Should I deploy 802.11a on my wireless LAN?

That's a question that frustrates me immensely. But it's also one
that I'm happy to field, as I have on many instances over the past
couple of years.

If you are referring to a home Wi-Fi network, the answer is almost
always no. The only caveat relates to users in multiple-dwelling units,
where finding an available 2.4 GHz channel that won't interfere with
your network is challenging. On most home networks, the broadband
Internet connection is usually the source of performance bottlenecks
so even 802.11b is typically adequate. And because 11a operates at
5 GHz, its RF absorption characteristics are high, which means it won't make it through very many walls before degrading into RF mush. In the home environment, where user density is usually quite low, maximizing
coverage is the primary design objective. In most cases, using an
802.11g wireless router in conjunction with a modern wireless-equipped
computer will be adequate. If your home is very large, you may want to
consider a high-gain antenna on your access point (AP) or MIMO-based
product offering to provide better coverage.

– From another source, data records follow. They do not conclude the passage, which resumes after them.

(** The bytes of what was typed. *)
Lemma gets_loop_bytes room : forall inp, is_bytes inp -> is_bytes (gets_loop room inp).1 /\ is_bytes (gets_loop room inp).2 /\ (length (gets_loop room inp).1 <= room)%nat.
Proof using.
  induction room as [|room IH]; intros inp Hi; [cbn; split_and!; [constructor|done|lia]|]. destruct Hi as [|c inp Hc Hi]; [split_and!; cbn; [constructor|constructor|lia]|].
  cbn [gets_loop]. destruct (_ || _); [split_and!; cbn; [by constructor|done|lia]|]. destruct (IH inp Hi) as (H1 & H2 & H3). destruct (gets_loop room inp) as [l r]. cbn in *.
  split_and!; [by constructor|done|lia].
Qed.
Lemma cstr_length_le l n : l !! n = Some 0 -> (length (cstr l) <= n)%nat.
Proof using.
  revert n. induction l as [|c l IH]; intros [|n] H; cbn in *; try done; [injection H as ->; cbn; lia|]. destruct (c =? 0); cbn; [lia|]. specialize (IH n H). lia.
Qed.
Lemma ask_bytes inp buf : is_bytes inp -> (ask inp).1 = Some buf -> is_bytes buf /\ (length (cstr buf) < 16)%nat /\ is_bytes (ask inp).2.
Proof using.
  intros Hi. unfold ask, gets. change (Z.to_nat (16 - 1)) with 15%nat. destruct (gets_loop_bytes 15 inp Hi) as (H1 & H2 & H3). destruct (gets_loop 15 inp) as [l r]. cbn [fst snd] in *.
  unfold chop. destruct (Z.eqb_spec (strlen (l ++ 0 :: drop (S (length l)) (replicate 16 0))) 0) as [|Hn]; [done|]. intros [= <-]. split_and!; [| |done].
  - apply Forall_insert; [|lia]. apply Forall_app_2; [done|]. constructor; [lia|]. apply Forall_drop, (Forall_replicate _ 15). lia.
  - rewrite strlen_length in Hn |- *. set (b := l ++ 0 :: _) in *. assert (b !! length l = Some 0) as Hz by (by apply list_lookup_middle). pose proof (cstr_length_le b _ Hz) as Hc.
    apply (Nat.le_lt_trans _ (Z.to_nat (Z.of_nat (length (cstr b)) - 1))); [|lia]. apply cstr_length_le. rewrite list_lookup_insert_eq; [done|]. pose proof (lookup_lt_Some _ _ _ Hz). lia.
Qed.
(** [delete_capture] of an id some item carries removes every such item from
    the history (even when the save then fails) and returns [Ok(true)] or an
    I/O error of the save; a failure to remove the file is ignored: when
    only removals fail, the result is [Ok(true)]. *)
Theorem delete_capture_present :
  forall id0 e w,
    In id0 (map id (items (history (storage w)))) ->
    storage (snd (StorageCommands.delete_capture id0 e w)) =
      {| history := snd (remove (history (storage w)) id0);
         location := location (storage w) |} /\
    (fst (StorageCommands.delete_capture id0 e w) = Ok true \/
     exists msg, fst (StorageCommands.delete_capture id0 e w) = Err (Io msg)) /\
    ((forall n p, io_error e n (CreateDirAll p) = None) ->
     (forall n p, io_error e n (WriteFile p) = None) ->
     fst (StorageCommands.delete_capture id0 e w) = Ok true).
Proof.
  intros id0 e [[[l] loc] [fl dl tk]] Hn. simpl in Hn.
  destruct (find_present id0 l Hn) as [i Hi].
  assert (Hlt : Nat.ltb (List.length (filter (fun i => negb (String.eqb (id i) id0)) l))
                        (List.length l) = true).
  { apply Nat.ltb_lt, filter_length_lt_iff. apply in_map_iff in Hn.
    destruct Hn as [x [Ex Hx]]. exists x. auto. }
  unfold StorageCommands.delete_capture, Storage.remove. unfold_io. simpl.
  rewrite Hi. simpl. rewrite Hlt. io_split; simpl.
  all: split; [reflexivity|split; [eauto|]].
  all: intros Hc Hw; try reflexivity.
  all: match goal with
       | E : io_error _ _ (CreateDirAll _) = Some _ |- _ => rewrite Hc in E; discriminate
       | E : io_error _ _ (WriteFile _) = Some _ |- _ => rewrite Hw in E; discriminate
       end.
Qed.
(** X12: An insert writes, at the pointer it is given, the [prevlen] field and
    then the stored form of the value: the value as an integer in the first
    kind that holds it, in the order imm4, i8, i16, i24, i32, i64, when it
    has 1 to 31 bytes that [string2ll] reads as an integer, and as a string
    under the smallest length header otherwise.  The pointer is the head or
    the end of the list, as [ziplistPush] takes it, or an entry. *)
Theorem ziplistInsert_bytes (string2ll : list Z -> option Z) (zl : blob)
    (q : Z) (s : list Z) :
  well_formed zl ->
  q = ZIPLIST_ENTRY_HEAD zl \/ q = ZIPLIST_ENTRY_END zl \/
  (exists i, ziplistIndex zl i = Some (Some q)) ->
  3 * zlen zl + zlen s < 2 ^ 32 ->
  insert_guarded string2ll zl q s ->
  let bytes := zipPrevEncodeLength_buf (insert_prevlen zl q)
               ++ stored_bytes (spec_stored string2ll s) in
  exists zl',
    ziplistInsert string2ll zl q s = Some zl' /\
    sub zl' q (zlen bytes) = bytes.
Proof.
  intros (c & es & -> & Hok) Hq Hfit Hg bytes.
  assert (Hk : exists k, (k <= length es)%nat /\ q = entry_off es k).
  { destruct Hq as [ -> | [ -> | (i & Hidx) ] ].
    - exists 0%nat. split; [ lia | ]. unfold ZIPLIST_ENTRY_HEAD.
      now rewrite entry_off_0.
    - exists (length es). split; [ lia | ]. now apply ZIPLIST_ENTRY_END_off.
    - destruct (ziplistIndex_entry c es i q Hok Hidx) as (k & Hk & ->).
      exists k. split; [ lia | reflexivity ]. }
  destruct Hk as (k & Hk & ->).
  destruct (insert_explicit string2ll c es k s Hok Hfit Hg) as (Hins & Hok').
  set (new := new_entry string2ll (plast 0 (firstn k es)) s) in *.
  set (es' := firstn k es ++ new :: refit (elen new) (skipn k es)) in *.
  set (c' := if c <? UINT16_MAX then c + 1 else c) in *.
  exists (ziplist_of c' es'). split; [ exact Hins | ].
  assert (Hlen : length (firstn k es) = k) by (rewrite length_firstn; lia).
  assert (Hk' : (k < length es')%nat)
    by (unfold es'; rewrite length_app; cbn [length]; lia).
  assert (Hoff : entry_off es' k = entry_off es k).
  { replace (entry_off es' k) with (entry_off es' (length (firstn k es)))
      by now rewrite Hlen.
    unfold es'. rewrite entry_off_app. reflexivity. }
  assert (Hprev : insert_prevlen (ziplist_of c es) (entry_off es k)
                  = plast 0 (firstn k es)).
  { assert (H := insert_prevlen_ok c (firstn k es) (skipn k es)).
    rewrite firstn_skipn in H. exact (H Hok). }
  assert (Hbytes : bytes = entry_bytes (entry_prev es' k) (nth k es' dummy)).
  { subst bytes. rewrite Hprev, zipPrevEncodeLength_buf_field.
    unfold es' at 2. rewrite app_nth2, Hlen, Nat.sub_diag by lia. cbn [nth].
    unfold entry_prev, es'. rewrite firstn_app_exact by (symmetry; exact Hlen).
    unfold entry_bytes, new, new_entry. cbn [large body].
    rewrite entry_body_stored by lia. reflexivity. }
  destruct (ziplist_of_entry_at c' es' k Hk') as (pre & rest & Hzl & Hpre).
  rewrite <- Hbytes in Hzl.
  apply (sub_exact _ pre bytes rest); auto. now rewrite <- Hoff.
Qed.
(** ** The agent's fields *)

Record AgentOptions := mkAgentOptions {
  debug : option bool;
  pollSeconds : option Z;
  schemaHash : value;
  engine : value;
}.

Record Agent := mkAgent {
  timer : option TimerId;
  hashedServiceId : option string;
  (* Promise<void> | null: the promise is held as what it settles to *)
  requestInFlight : option (result unit);
  (* a Date, in milliseconds *)
  lastSuccessfulCheck : option Z;
  _timesChecked : Z;
  (* declared a string; it holds what JSON.parse returned *)
  lastSuccessfulETag : option value;
  lastOperationSignatures : SignatureStore;
  options : AgentOptions;
}.

Definition set_timer (t : option TimerId) (a : Agent) : Agent :=
  mkAgent t (hashedServiceId a) (requestInFlight a) (lastSuccessfulCheck a)
    (_timesChecked a) (lastSuccessfulETag a) (lastOperationSignatures a) (options a).
Definition set_hashedServiceId (h : option string) (a : Agent) : Agent :=
  mkAgent (timer a) h (requestInFlight a) (lastSuccessfulCheck a)
    (_timesChecked a) (lastSuccessfulETag a) (lastOperationSignatures a) (options a).
Definition set_requestInFlight (p : option (result unit)) (a : Agent) : Agent :=
  mkAgent (timer a) (hashedServiceId a) p (lastSuccessfulCheck a)
    (_timesChecked a) (lastSuccessfulETag a) (lastOperationSignatures a) (options a).
Definition set_lastSuccessfulCheck (d : option Z) (a : Agent) : Agent :=
  mkAgent (timer a) (hashedServiceId a) (requestInFlight a) d
    (_timesChecked a) (lastSuccessfulETag a) (lastOperationSignatures a) (options a).
Definition set_timesChecked (n : Z) (a : Agent) : Agent :=
  mkAgent (timer a) (hashedServiceId a) (requestInFlight a) (lastSuccessfulCheck a)
    n (lastSuccessfulETag a) (lastOperationSignatures a) (options a).
Definition set_lastSuccessfulETag (e : option value) (a : Agent) : Agent :=
  mkAgent (timer a) (hashedServiceId a) (requestInFlight a) (lastSuccessfulCheck a)
    (_timesChecked a) e (lastOperationSignatures a) (options a).
Definition set_lastOperationSignatures (s : SignatureStore) (a : Agent) : Agent :=
  mkAgent (timer a) (hashedServiceId a) (requestInFlight a) (lastSuccessfulCheck a)
    (_timesChecked a) (lastSuccessfulETag a) s (options a).
(** * solidity_analyzer: batch runner for solc and slither

    A shallow embedding of [solidity_analyzer.py].  The script walks
    [./contracts-evaluation] for [*.sol] files, runs the compiler and the
    linter on each of them as subprocesses, gathers the two result
    dictionaries under a key built from the path, and dumps the whole
    dictionary as JSON.

    What lives outside the script is taken as given: the outcome of
    [subprocess.run], [json.loads], and the two atom printers of the JSON
    encoder.  Everything the script itself does (the [try]/[except]
    blocks, the choice of stream, the key, the dictionary update, the
    overwrite of the report) is written out. *)

From Stdlib Require Import String Ascii List ZArith Bool Lia.
From Stdlib Require Import Floats.SpecFloat.
From Stdlib Require DecimalString.
Import ListNotations.

Local Open Scope nat_scope.
Local Open Scope list_scope.
Local Open Scope string_scope.

Set Warnings "-register-all".

(** ** Python values that can reach [json.dump] *)

(** Python dictionaries keep insertion order, so a dictionary is an
    association list with pairwise distinct keys. *)
Inductive value : Type :=
| VNone
| VBool (b : bool)
| VInt (z : Z)
| VFloat (f : spec_float)
| VStr (s : string)
| VList (items : list value)
| VDict (entries : list (string * value)).

Definition dict : Type := list (string * value).

Fixpoint dict_get (k : string) (d : dict) : option value :=
  match d with
  | [] => None
  | (k', v) :: d' => if String.eqb k' k then Some v else dict_get k d'
  end.

(** [d[k] = v]: an existing key keeps its place and gets the new value, a
    new key goes to the end. *)
Fixpoint dict_set (k : string) (v : value) (d : dict) : dict :=
  match d with
  | [] => [(k, v)]
  | (k', v') :: d' =>
      if String.eqb k' k then (k', v) :: d' else (k', v') :: dict_set k v d'
  end.

Definition dict_keys (d : dict) : list string := map fst d.

(** Field access on a value that is expected to be a dictionary. *)
Definition value_get (k : string) (v : value) : option value :=
  match v with
  | VDict d => dict_get k d
  | _ => None
  end.

(** Induction on values that reaches the members of lists and
    dictionaries. *)
Section ValueInduction.

Variable P : value -> Prop.
Hypothesis P_none : P VNone.
Hypothesis P_bool : forall b, P (VBool b).
Hypothesis P_int : forall z, P (VInt z).
Hypothesis P_float : forall f, P (VFloat f).
Hypothesis P_str : forall s, P (VStr s).
Hypothesis P_list : forall items, Forall P items -> P (VList items).
Hypothesis P_dict :
  forall entries, Forall (fun kv => P (snd kv)) entries -> P (VDict entries).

If you are referring to an enterprise network, or any network where you
might expect high user density, the answer is a resounding yes. That's
because high density translates into high contention and high contention
translates into reduced performance. Although it's true that most enterprise
vendors allow you to co-locate multiple 11g APs on non-overlapping channels
and load-balance between them, such a design greatly complicates the
channel planning model and makes it difficult to provide full coverage
throughout a facility without introducing co-channel interference, which
occurs when multiple APs and clients operating on the same channel overlap
coverage areas. Co-channel interference is a sinister enemy, often lurking
almost invisibly in the background but then raising its ugly head as more
users or time-sensitive applications are added to the network. Today,
many network managers aren't even aware of its existence because users
are currently accustomed to glitches on wireless networks. But they won't
be in the future.

One common approach to solving this problem is to use a micro or pico-cell
architecture by reducing the power output of the APs, thereby shrinking the
APs' coverage radius. Although such an approach can sometimes yield
favorable results, it doesn't help much if your APs are whispering and your
clients are yelling at full volume. Even though the APs themselves may not
interfere with each other, clients in adjacent cells may interfere with APs
with which they are not associated. OK, so why not turn down the power on
the clients? That's not an irrational approach, but there are two problems.
First, there is no standards-based mechanism that allows an AP to instruct
a client to turn down its radio power level (Cisco offers this capability with
CCX, but it is only supported on Cisco infrastructure). Beyond that practical
limitation, turning down the client radio power level also decreases the RF link
budget, which may mean that clients connect at a lower data rate. If you try
to increase the power level to provide connections at, say 12 Mbps, that will
increase the RF propagation range, which in turn causes co-channel interference
and contention with adjacent cells, even at relatively low signal levels. There's
just no easy solution to this problem.